Lemma reshape_spec mb : Forall fresh mb → ∃ l, ReshapeMultiBuffer pooled mb = Ok l ∧ Forall short l ∧ mcontent l = mcontent mb ∧ (mb = [] ↔ l = []).
Proof.
  intros Hmb. unfold ReshapeMultiBuffer. destruct (existsb too_long mb) eqn:E.
  - clear E. induction Hmb as [|b mb Hb _ IH]; [by exists []|]. destruct (reshape_one_spec b Hb) as (l & E1 & Hl & Hc & Hne). destruct IH as (l2 & E2 & Hl2 & Hc2 & _).
    cbn [reshape_loop]. rewrite E1. cbn [mbind go_bind]. rewrite E2. cbn [mbind go_bind]. exists (l ++ l2). split; [done|]. split; [by apply Forall_app|].
    split; [by rewrite mcontent_app, mcontent_cons, Hc, Hc2|]. split; [done|]. by intros [? _]%app_nil.
  - exists mb. split; [done|]. split; [|done]. induction Hmb as [|b mb Hb _ IH]; [done|]. cbn [existsb] in E. apply orb_false_iff in E as [E1 E2].
    apply Forall_cons_2; [|by apply IH]. split; [apply Hb|]. unfold too_long in E1. apply bool_decide_eq_false in E1. rewrite Len_wf in E1 by apply Hb. lia.
Qed.

Lemma Copy_all mb : ∀ n, Forall wf mb → len (mcontent mb) ≤ n → n < 2147483648 → Copy mb n = Ok (mcontent mb).
Proof.
  induction mb as [|b mb IH]; intros n Hmb Hn Hn2; [done|]. apply Forall_cons_1 in Hmb as [Hb Hmb]. cbn [Copy]. rewrite Bytes_wf by done. cbn [mbind go_bind].
  rewrite mcontent_cons, len_app in Hn. pose proof (len_nonneg (mcontent mb)). pose proof (len_nonneg (content b)). rewrite take_ge by (unfold len in *; lia). rewrite Len_wf by done.
  rewrite i32_small by (unfold is_i32; lia). rewrite decide_False by lia. rewrite IH by (done || lia). cbn [mbind go_bind]. by rewrite mcontent_cons.
Qed.

Lemma IsCompleteRecord_run mb : Forall wf mb → len (mcontent mb) < 2147483648 →
  IsCompleteRecord mb = Ok (record_loop (S (length (mcontent mb))) (mcontent mb) 5 0).
Proof.
  intros Hmb Hl. unfold IsCompleteRecord. pose proof (len_nonneg (mcontent mb)).
  assert (HL : MultiBuffer.Len mb = len (mcontent mb)) by (unfold MultiBuffer.Len; rewrite Len_loop_spec by (done || lia); lia).
  rewrite HL, Copy_all by (done || lia). cbn [mbind go_bind]. by rewrite decide_False by lia.
Qed.

(** *** One write *)

Lemma framed_cons k ks last tail : framed (k :: ks) last tail = block_bytes k ++ framed ks last tail.
Proof. unfold framed, blocks_bytes. cbn [fmap list_fmap concat]. by rewrite app_assoc. Qed.
Lemma framed_content_cons k ks last tail : framed_content (k :: ks) last tail = bl_content k ++ framed_content ks last tail.
Proof. unfold framed_content, blocks_content. cbn [fmap list_fmap concat]. by rewrite app_assoc. Qed.

Lemma last_command_closing ts k : block_ok k → bl_command k = last_command ts →
  closing k ∧ last_ok (Some k) [] ∧ direct (Some k) = EnableXtls ts.
Proof.
  intros Hk E. unfold closing, last_ok, direct, last_command in *. rewrite E. destruct (EnableXtls ts); (split; [split; [done|by vm_compute]|]); (split; [|done]); [right|left]; done.
Qed.

(** What goes out: the UUID if it is still to be sent, blocks with the content, and where
    padding ends a last block. *)
Definition pads (uuid data : list byte) (r : go (mbuf * list byte * bool * bool)) : Prop :=
  ∃ out ks last tail, r = Ok (out, [], bool_decide (last = None), direct last) ∧
    mcontent out = uuid ++ framed ks last tail ∧ framed_content ks last tail = data ∧ framing ks last tail ∧ last_ok last tail.

Section loop.
Context (rnd : nat → Z → Z) (ts : TrafficState) (isComplete : bool) (seed : list Z).
Hypothesis (Hrnd : ∀ i, draws (rnd i)) (Hseed : seed_ok seed) (Hx : xtls_ok ts).

Abbreviation pad i b cmd uuid long := (XtlsPadding pooled (rnd i) (Some b) cmd uuid long seed).
Abbreviation loop := (pad_loop pooled rnd ts isComplete seed).
Abbreviation padded i b cmd uuid long rest :=
  ('(nb, uuid1) ← pad i b cmd uuid long; '(nbs, uuid2, isPadding, dir) ← rest uuid1; Ok (nb :: nbs, uuid2, isPadding, dir)).

Lemma pad_spec i b cmd uuid long : short b → len uuid ≤ 16 → ∃ nb k, pad i b cmd uuid long = Ok (nb, []) ∧
  content nb = uuid ++ block_bytes k ∧ block_ok k ∧ bl_command k = cmd ∧ bl_content k = content b.
Proof.
  intros Hb Hu. destruct (XtlsPadding_spec (rnd i) (Some b) cmd uuid long seed) as (nb & k & ? & _ & ? & ? & ? & ?); [done..|by intros ? [= <-]|]. by exists nb, k.
Qed.

Lemma pads_plain i b uuid long data (rest : list byte → go (mbuf * list byte * bool * bool)) : short b → len uuid ≤ 16 → pads [] data (rest []) →
  pads uuid (content b ++ data) (padded i b CommandPaddingContinue uuid long rest).
Proof.
  intros Hb Hu (out & ks & last & tail & Er & Ho & Hfc & [Hks Hl] & Hlo).
  destruct (pad_spec i b CommandPaddingContinue uuid long Hb Hu) as (nb & k & -> & Hc & Hk & Hcmd & Hcon). cbn [mbind go_bind]. rewrite Er. cbn [mbind go_bind].
  exists (nb :: out), (k :: ks), last, tail. split; [done|]. split; [rewrite mcontent_cons, Hc, Ho, framed_cons; by rewrite <- !app_assoc|].
  split; [by rewrite framed_content_cons, Hfc, Hcon|]. split; [|done]. split; [by apply Forall_cons_2|done].
Qed.

Lemma pads_last i b uuid long d long' : short b → len uuid ≤ 16 → d = EnableXtls ts →
  pads uuid (content b ++ []) (padded i b (last_command ts) uuid long (λ uuid, loop (S i) [] uuid false d long')).
Proof.
  intros Hb Hu ->. destruct (pad_spec i b (last_command ts) uuid long Hb Hu) as (nb & k & -> & Hc & Hk & Hcmd & Hcon). cbn [mbind go_bind pad_loop].
  destruct (last_command_closing ts k Hk Hcmd) as (Hcl & Hlo & Hdir). exists [nb], [], (Some k), []. rewrite Hdir. split; [done|].
  unfold framed, framed_content, blocks_bytes, blocks_content. cbn [fmap list_fmap concat app]. rewrite mcontent_cons, Hc, Hcon, app_nil_r.
  split; [by rewrite app_nil_r|]. split; [done|]. by split; [split|].
Qed.

Lemma pads_end i b uuid long mb d : short b → len uuid ≤ 16 → EnableXtls ts = false → d = false →
  pads uuid (content b ++ mcontent mb) ('(nb, uuid) ← pad i b CommandPaddingEnd uuid long; Ok (nb :: mb, uuid, false, d)).
Proof.
  intros Hb Hu He ->. destruct (pad_spec i b CommandPaddingEnd uuid long Hb Hu) as (nb & k & -> & Hc & Hk & Hcmd & Hcon). cbn [mbind go_bind].
  exists (nb :: mb), [], (Some k), (mcontent mb). split; [unfold direct; by rewrite Hcmd|].
  unfold framed, framed_content, blocks_bytes, blocks_content. cbn [fmap list_fmap concat app]. rewrite mcontent_cons, Hc, Hcon.
  split; [by rewrite <- app_assoc|]. split; [done|]. split; [|by left]. split; [done|]. split; [done|]. rewrite Hcmd. by vm_compute.
Qed.

Lemma app_data_ok b : wf b → ∃ app : bool, (if IsTLS ts && bool_decide (Buffer.Len b >= 6)
  then h ← BytesTo b 3; Ok (bool_decide (TlsApplicationDataStart = h) && isComplete) else Ok false) = Ok app.
Proof.
  intros Hw. destruct (IsTLS ts && _) eqn:E; [|by eexists]. apply andb_true_iff in E as [_ E]. apply bool_decide_eq_true in E. rewrite Len_wf in E by done.
  rewrite BytesTo_spec by (done || lia). by eexists.
Qed.

(** The flags of the loop agree: before padding ends there is no switch, afterwards there is
    one if the handshake allows it. *)
Lemma pad_loop_spec mb : Forall short mb → ∀ i uuid p d long, len uuid ≤ 16 → (mb ≠ [] ∨ (p = true ∧ uuid = [])) →
  (if p then d = false else d = EnableXtls ts) → pads uuid (mcontent mb) (loop i mb uuid p d long).
Proof.
  induction mb as [|b mb IH]; intros Hmb i uuid p d long Huu Hp Hd.
  { destruct Hp as [?|[-> ->]]; [done|]. rewrite Hd. exists [], [], None, []. by split_and!. }
  apply Forall_cons_1 in Hmb as [Hb Hmb]. specialize (IH Hmb). rewrite mcontent_cons. cbn [pad_loop].
  assert (H0 : len (@nil byte) ≤ 16) by (rewrite len_nil; lia).
  destruct (app_data_ok b (proj1 Hb)) as (app & ->). cbn [mbind go_bind]. destruct app.
  - assert (Hor : EnableXtls ts || d = EnableXtls ts) by (destruct p; rewrite Hd; by destruct (EnableXtls ts)).
    rewrite Hor. destruct mb as [|b2 mb]; [by apply pads_last|].
    apply (pads_plain i b uuid true _ (λ uuid, loop (S i) (b2 :: mb) uuid false (EnableXtls ts) false)); [done..|]. apply IH; [done|by left|done].
  - destruct (negb (IsTLS12orAbove ts) && _) eqn:E12.
    + apply andb_true_iff in E12 as [E12 _]. apply negb_true_iff in E12.
      assert (Hex : EnableXtls ts = false) by (destruct (EnableXtls ts) eqn:Ex; [|done]; destruct (Hx (or_introl Ex)); congruence).
      apply pads_end; [done..|]. destruct p; congruence.
    + destruct mb as [|b2 mb]; cbn [andb].
      * destruct p; cbn [negb]; [|by apply pads_last].
        apply (pads_plain i b uuid long _ (λ uuid, loop (S i) [] uuid true d long)); [done..|]. apply IH; [done|by right|done].
      * apply (pads_plain i b uuid long _ (λ uuid, loop (S i) (b2 :: mb) uuid p d long)); [done..|]. apply IH; [done|by left|done].
Qed.

End loop.

(** The data of a write, and the writes the callers make: buffers, or one nil buffer. *)
Definition wdata (mb : list (option Buffer.t)) : list byte := mcontent (omap id mb).
Definition write_ok (mb : list (option Buffer.t)) : Prop :=
  Forall fresh (omap id mb) ∧ len (wdata mb) < 2147483648 ∧ (mb = [None] ∨ ∃ l, mb = Some <$> l).

Lemma omap_Some {A} (l : list A) : omap id (Some <$> l) = l.
Proof. induction l as [|x l IH]; [done|]. cbn. by f_equal. Qed.
Lemma no_nil_Some l : no_nil (Some <$> l) = Some l.
Proof. induction l as [|x l IH]; [done|]. cbn [fmap list_fmap no_nil]. change (list_fmap _ _ Some l) with (Some <$> l). by rewrite IH. Qed.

========================================================================

[Task instructions] Given the records above, reproduce precisely and only the lines between the line holding "apply Forall_cons_1 in Hmb as [Hb Hmb]. specialize" and the line holding "rewrite Hor. destruct", inclusive.

[Answer section]
  apply Forall_cons_1 in Hmb as [Hb Hmb]. specialize (IH Hmb). rewrite mcontent_cons. cbn [pad_loop].
  assert (H0 : len (@nil byte) ≤ 16) by (rewrite len_nil; lia).
  destruct (app_data_ok b (proj1 Hb)) as (app & ->). cbn [mbind go_bind]. destruct app.
  - assert (Hor : EnableXtls ts || d = EnableXtls ts) by (destruct p; rewrite Hd; by destruct (EnableXtls ts)).
    rewrite Hor. destruct mb as [|b2 mb]; [by apply pads_last|].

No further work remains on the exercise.